> [EXERCISE GOAL]:
Using the data that follows, return exactly the lines from the one that contains "x, x =? nf_value f)" through the one that contains "nf_value f <=? x)", ends included.

> [RECORDS SUPPLIED]:
================================
(* ===== verification/Matching.v ===== *)
(** * Queries: what filters mean

    The meaning of every filter on the rows it is about, and that the conditions built for
    them say just that, however filters are grouped. *)
From S2P Require Import Prelude Text Tables Sql Filters.
From stdpp Require Import options.
#[local] Set Default Proof Using "Type*".

Open Scope string_scope.
Open Scope Z_scope.
Open Scope list_scope.

(** ** Tests on values; [None] when a filter tests nothing *)

Definition int_test (f : IntFilter) : option (Z → bool) :=
  match nf_condition f with
  | IntCondition.Unspecified => None
  | IntCondition.Equal => Some (λ x, x =? nf_value f)
  | IntCondition.EqualNot => Some (λ x, negb (x =? nf_value f))
  | IntCondition.Less => Some (λ x, x <? nf_value f)
  | IntCondition.LessEqual => Some (λ x, x <=? nf_value f)
  | IntCondition.Greater => Some (λ x, nf_value f <? x)
  | IntCondition.GreaterEqual => Some (λ x, nf_value f <=? x)
  end.
Definition type_test (f : TypeFilter) : option (Z → bool) :=
  match tf_condition f with
  | TypeCondition.Unspecified => None
  | TypeCondition.Is => Some (λ x, x =? tf_value f)
  | TypeCondition.IsNot => Some (λ x, negb (x =? tf_value f))
  end.
Definition same (x y : string) : bool := bool_decide (x = y).
Definition type_string_test (f : TypeStringFilter) : option (string → bool) :=
  match ts_condition f with
  | TypeCondition.Unspecified => None
  | TypeCondition.Is => Some (λ x, same x (ts_value f))
  | TypeCondition.IsNot => Some (λ x, negb (same x (ts_value f)))
  end.
(** A date that is not set is neither before nor after any other. *)
Definition date_test (f : DateFilter) : option (option Z → bool) :=
  match df_condition f with
  | DateCondition.Unspecified => None
  | DateCondition.Before => Some (λ x, is_some_and x (λ x, x <=? df_value f))
  | DateCondition.After => Some (λ x, is_some_and x (λ x, df_value f <=? x))
  | DateCondition.Null => Some (λ x, bool_decide (x = None))
  | DateCondition.NotNull => Some (λ x, negb (bool_decide (x = None)))
  end.
Definition id_test (f : IdFilter) (x : option Z) : bool :=
  match f with Some id => (0 <? id) && bool_decide (x = Some id) | None => false end.

Section tests.
Context `{Sqlite} `{Calendar}.

Definition string_test (f : StringFilter) : option (string → bool) :=
  match sf_condition f with
  | StringCondition.Unspecified => None
  | StringCondition.Is => Some (λ x, same x (sf_value f))
  | StringCondition.IsNot => Some (λ x, negb (same x (sf_value f)))
  | StringCondition.Contains => Some (λ x, like (contains (sf_value f)) x)
  | StringCondition.ContainsNot => Some (λ x, negb (like (contains (sf_value f)) x))
  end.
(** Years are compared by their first moment: only "equal" takes the whole year. *)
Definition year_test (f : IntFilter) : result Panic (option (option Z → bool)) :=
  dt ← year_of (nf_value f) ;
  match nf_condition f with
  | IntCondition.Unspecified => mret None
  | IntCondition.Equal =>
      dt' ← year_of (nf_value f + 1) ;
      mret (Some (λ x, is_some_and x (λ x, (dt <=? x) && (x <? dt'))))
  | IntCondition.EqualNot =>
      dt' ← year_of (nf_value f + 1) ; mret (Some (λ _, false))
  | IntCondition.Less => mret (Some (λ x, is_some_and x (λ x, x <? dt)))
  | IntCondition.LessEqual => mret (Some (λ x, is_some_and x (λ x, x <=? dt)))
  | IntCondition.Greater => mret (Some (λ x, is_some_and x (λ x, dt <? x)))
  | IntCondition.GreaterEqual => mret (Some (λ x, is_some_and x (λ x, dt <=? x)))
  end.

(** ** Filters on rows *)

Definition passes {A} (x : A) (test : A → bool) : Prop := test x = true.
Definition tested {A} (test : option (A → bool)) (say : (A → bool) → Prop) : option Prop :=
  match test with Some f => Some (say f) | None => None end.

(** An album with the last time it was played. *)
Record AlbumRow := mk_AlbumRow { ab_id : Z; ab_row : Album; ab_last_played : option Z }.
Definition song_artist (t : Tables) (song artist : Z) : Prop :=
  is_Some (t_rel_song_artist t !! (song, artist)).
Definition album_artist (t : Tables) (album artist : Z) : Prop :=
  is_Some (t_rel_album_artist t !! (album, artist)).
(** A song of the album that is by the artist. *)
Definition song_by (t : Tables) (album artist : Z) : Prop :=
  ∃ s so, t_song t !! s = Some so ∧ so_album so = Some album ∧ song_artist t s artist.
Definition album_meaning (t : Tables) (a : AlbumRow) (p : AlbumPayload) : result Panic (option Prop) :=
  let row := ab_row a in
  match p with
  | ATitle f => mret (tested (string_test f) (passes (al_name row)))
  | ATrack f => mret (tested (int_test f) (passes (al_track_count row)))
  | ADuration f => mret (tested (int_test f) (passes (al_duration row)))
  | ADiscCount f => mret (tested (int_test f) (passes (al_disc_count row)))
  | AType f => mret (tested (type_test f) (passes (album_type_value (al_type row))))
  | AAddedDate f => mret (tested (date_test f) (passes (al_added_at row)))
  | ALastPlayedAt f => mret (tested (date_test f) (passes (ab_last_played a)))
  | AYear f => test ← year_test f ; mret (tested (test) (passes (al_publish_time row)))
  | AArtistName f =>
      mret (tested (string_test f) (λ test, ∃ i ar, t_artist t !! i = Some ar ∧ song_by t (ab_id a) i ∧
               passes (ar_name ar) test))
  | AArtistId f => mret (Some (∃ i, song_by t (ab_id a) i ∧ passes (Some i) (id_test f)))
  | AAlbumArtistId f =>
      mret (Some (∃ i ar, t_artist t !! i = Some ar ∧ album_artist t (ab_id a) i ∧
                    passes (Some i) (id_test f)))
  end.
Definition artist_meaning (t : Tables) (a : Z * Artist) (p : ArtistPayload) :
    result Panic (option Prop) :=
  match p with
  | RName f => mret (tested (string_test f) (passes (ar_name a.2)))
  | RAddedDate f => mret (tested (date_test f) (passes (ar_added_at a.2)))
  | RAlbumTitle f =>
      mret (tested (string_test f) (λ test, ∃ i al, t_album t !! i = Some al ∧ album_artist t i a.1 ∧
               passes (al_name al) test))
  | RYear _ => mret None
  end.
Definition song_meaning (t : Tables) (s : Z * Song) (p : SongPayload) : result Panic (option Prop) :=
  match p with
  | SAlbumId f => mret (Some (passes (so_album s.2) (id_test f)))
  | SMixId f =>
      mret (Some (∃ m, is_Some (t_rel_mix_song t !! (m, s.1)) ∧ passes (Some m) (id_test f)))
  end.
Definition mix_meaning (t : Tables) (m : Z * Mix) (p : MixPayload) : result Panic (option Prop) :=
  match p with
  | MName f => mret (tested (string_test f) (passes (mx_name m.2)))
  | MTrack f => mret (tested (int_test f) (passes (mx_track_count m.2)))
  | MType f => mret (tested (type_test f) (passes (mix_type_value (mx_mix_type m.2))))
  | MYear _ | MAddedDate _ | MLastPlayedAt _ => mret None
  end.
Definition remote_mix_meaning (t : Tables) (m : Z * RemoteMix) (p : RemoteMixPayload) :
    result Panic (option Prop) :=
  match p with
  | QName f => mret (tested (string_test f) (passes (rm_name m.2)))
  | QTrack f => mret (tested (int_test f) (passes (rm_track_count m.2)))
  | QType f => mret (tested (type_string_test f) (passes (rm_mix_type m.2)))
  | QLocalType f =>
      mret (tested (type_test f) (λ test, ∃ i mx, t_mix t !! i = Some mx ∧ mx_remote mx = Some m.1 ∧
               passes (mix_type_value (mx_mix_type mx)) test))
  end.

(** ** Filters in groups *)

Definition as_pair (op : LogicOp.t) (A B : Prop) : Prop :=
  match op with LogicOp.Or => A ∨ B | _ => A ∧ B end.

Section groups.
Context {P : Type} (meaning : P → result Panic (option Prop)).

(** Filter [f] is of group [g] and says [Q]. *)
Definition says (f : Filter P) (g : Z) (Q : Prop) : Prop :=
  fl_group f = g ∧ ∃ p, fl_payload f = Some p ∧ meaning p = Ok (Some Q).
Definition present (filters : list (Filter P)) (g : Z) : Prop := ∃ f Q, f ∈ filters ∧ says f g Q.
Definition group_holds (filters : list (Filter P)) (g : Z) : Prop :=
  ∀ f Q, f ∈ filters → says f g Q → Q.
Definition paired (filters : list (Filter P)) (l : FilterLogic) : Prop :=
  present filters (lo_a l) ∧ present filters (lo_b l).
(** Within a group every filter holds; the groups a pair combines hold as the pair says, every
    other group holds. *)
Definition request_matches (filters : list (Filter P)) (logics : list FilterLogic) : Prop :=
  (∀ l, l ∈ logics → paired filters l →
     as_pair (lo_op l) (group_holds filters (lo_a l)) (group_holds filters (lo_b l))) ∧
  (∀ g, present filters g →
     (∀ l, l ∈ logics → paired filters l → g ≠ lo_a l ∧ g ≠ lo_b l) → group_holds filters g).
End groups.
End tests.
================================
> [RESULT OF THIS TASK]:
  | IntCondition.Equal => Some (λ x, x =? nf_value f)
  | IntCondition.EqualNot => Some (λ x, negb (x =? nf_value f))
  | IntCondition.Less => Some (λ x, x <? nf_value f)
  | IntCondition.LessEqual => Some (λ x, x <=? nf_value f)
  | IntCondition.Greater => Some (λ x, nf_value f <? x)
  | IntCondition.GreaterEqual => Some (λ x, nf_value f <=? x)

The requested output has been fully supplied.